All network architectures in this study used ResNet-18 as the backbone, which is a representative deep convolutional neural network that includes convolutional layers, pooling layers, fully connected layers, and residual connections (He et al., 2016). ResNet-18 excelled with a balanced trade-off between model complexity and efficiency, offering advantages in faster training, lower memory requirements, and well-suited performance for various deep learning tasks. To demonstrate the results in a more intuitive and universally applicable way, we chose to use ResNet-18 to construct a knowledge extraction framework. We also constructed knowledge distillation frameworks that composed of other residual neural network architectures, and the results are presented in Supplementary Table S1. The student model S was based on the pretrained residual neural network with only MR image input. The teacher model T consisted of two feature extractors with the same architecture based on residual network, one for MR image analysis and another for arthroscopic feature extraction. To utilize the valuable multimodal information, in the construction of the teacher model, we utilized two individual streams to process data of each modality and then integrated the multimodal knowledge at the intermediate feature level by bilinear fusion, which was widely used to combine imaging features from two different sources (Peng et al., 2020; Ni et al., 2022). During training, the Adam optimizer was utilized with an initial learning rate of 0.0001 and a weight decay of 0.0001 to control overfitting and improve generalization performance. An early stopping strategy was adopted, in which training was stopped if the loss metric did not improve within 100 iterations.

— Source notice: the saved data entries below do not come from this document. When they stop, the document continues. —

Lemma extend_digit_ok j st : (j < bm)%nat -> ready st ->
  returns (extend_digit af ai tables (dparams k z0 (qs ++ ps)) m (m + length ps) (dcrt k z0 EVALUATION (part a j qs) X) j st)
    (fun '(d, st') => d = dcrt k z0 EVALUATION (qs ++ ps) (digit_poly j) /\ ready st').
Proof.
  intros Hj Hst. destruct bm_bounds as (B1 & B2 & B3). unfold extend_digit.
  eapply returns_bind; [by apply (SetFormat_dcrt af ai k U HU z0 _ (part_level_basis j))|]. intros [c st1] [-> H1].
  change (m_paramsPartQ tables) with (parts k ts np a). change (m_numPerPartQ tables) with a.
  rewrite (parts_get k ts np a), bind_Ok by lia.
  replace (length (m_vectors (dcrt k z0 EVALUATION (part a j qs) X))) with (length (part a j qs)) by (cbn; by rewrite length_map).
  destruct (digit_entries j Hj) as ((r1 & E1 & F1) & E2 & E3).
  rewrite E1, bind_Ok, F1, bind_Ok, E2, bind_Ok, E3, bind_Ok, switch_digit_ok, bind_Ok by done.
  assert (basis U (compl ts ps a m j)) as Hc by (replace m with (S (m - 1)) by lia; by apply (compl_basis k U HU)).
  eapply returns_bind; [apply (SetFormat_dcrt af ai k U HU z0 _ Hc); [apply digit_poly_length | exact H1]|]. intros [d st2] [-> H2].
  rewrite (DCRTPoly_new_dcrt k U HU z0 _ qsp_basis), bind_Ok. cbn [dcrt m_vectors].
  pose proof (compl_length j Hj) as HC. pose proof (part_length a j qs) as HL. rewrite qs_length in HL. pose proof (part_start ts np a Ha m j Hm Hj) as Hs.
  set (G := fun i => tower k EVALUATION (digit_poly j) ((qs ++ ps) !!! i)).
  assert (length (qs ++ ps) = m + length ps)%nat as HN by (by rewrite length_app, qs_length).
  set (vs0 := map (tower k EVALUATION (pzero k)) (qs ++ ps)).
  assert (length vs0 = m + length ps)%nat as HV by (unfold vs0; by rewrite length_map).
  set (s := (a * j)%nat) in *. set (e := (s + length (part a j qs))%nat).
  assert (forall (i : nat) (ws : list (Z * Z)) (i' : nat), ws !! i' = (qs ++ ps) !! i -> (i < m + length ps)%nat -> ws !! i' = Some ((qs ++ ps) !!! i)) as Hget.
  { intros i ws i' -> Hi. apply list_lookup_lookup_total_lt. lia. }
  pose proof (fill_towers G (GetElementAtIndex (dcrt k z0 EVALUATION (compl ts ps a m j) (digit_poly j))) 0 s vs0 EVALUATION (dparams k z0 (qs ++ ps))) as L1.
  pose proof (fill_towers G (fun i => GetElementAtIndex (dcrt k z0 EVALUATION (part a j qs) X) (i - s)) s e vs0 EVALUATION (dparams k z0 (qs ++ ps))) as L2.
  pose proof (fill_towers G (fun i => GetElementAtIndex (dcrt k z0 EVALUATION (compl ts ps a m j) (digit_poly j)) (i - length (part a j qs))) e (m + length ps) vs0
    EVALUATION (dparams k z0 (qs ++ ps))) as L3.
  cbn [seq map app] in L1. rewrite drop_0 in L1.
  change (dcrt k z0 EVALUATION (qs ++ ps) (pzero k)) with (mkDCRT vs0 EVALUATION (dparams k z0 (qs ++ ps))).
  rewrite L1, bind_Ok; [| lia | lia | done |].
  2: { intros i Hi. apply GetElementAtIndex_at. cbn. rewrite list_lookup_fmap, (Hget i) by (lia || (apply compl_before; [lia | done])). done. }
  rewrite L2, bind_Ok; [| lia | lia | done |].
  2: { intros i Hi. apply GetElementAtIndex_at. cbn. rewrite list_lookup_fmap, (Hget i) by (lia || (apply part_inside; [lia | done])). cbn. f_equal. unfold G.
       symmetry. apply (extended_tower k U HU); [apply part_level_basis|]. eapply list_elem_of_lookup_2. apply (Hget i); [apply part_inside; [lia | done] | lia]. }
  replace (Nat.max e (m + length ps)) with (m + length ps)%nat by lia. rewrite L3, bind_Ok; [| lia | lia | done |].
  2: { intros i Hi. apply GetElementAtIndex_at. cbn. rewrite list_lookup_fmap, (Hget i) by (lia || (apply compl_after; [lia | done])). done. }
  rewrite drop_ge, app_nil_r by lia. split; [|done]. unfold G. rewrite <- HN. apply dcrt_seq.
Qed.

We adopted the response-based knowledge distillation method, which transferred the knowledge captured by soft targets of the teacher model (Hinton et al., 2015). To adaptively absorb valuable knowledge from the teacher model, the algorithm framework employed the optimization of two loss functions as supervision: the mean squared error (MSE) loss and the cross-entropy (CE) loss.
Our algorithm framework employed 5-fold cross-validation to assess the detection performance of the models, which helped in understanding the models’ ability to correctly classify instances and the overall effectiveness. Heatmaps for the distilled student model were generated to show the highlighted regions within images.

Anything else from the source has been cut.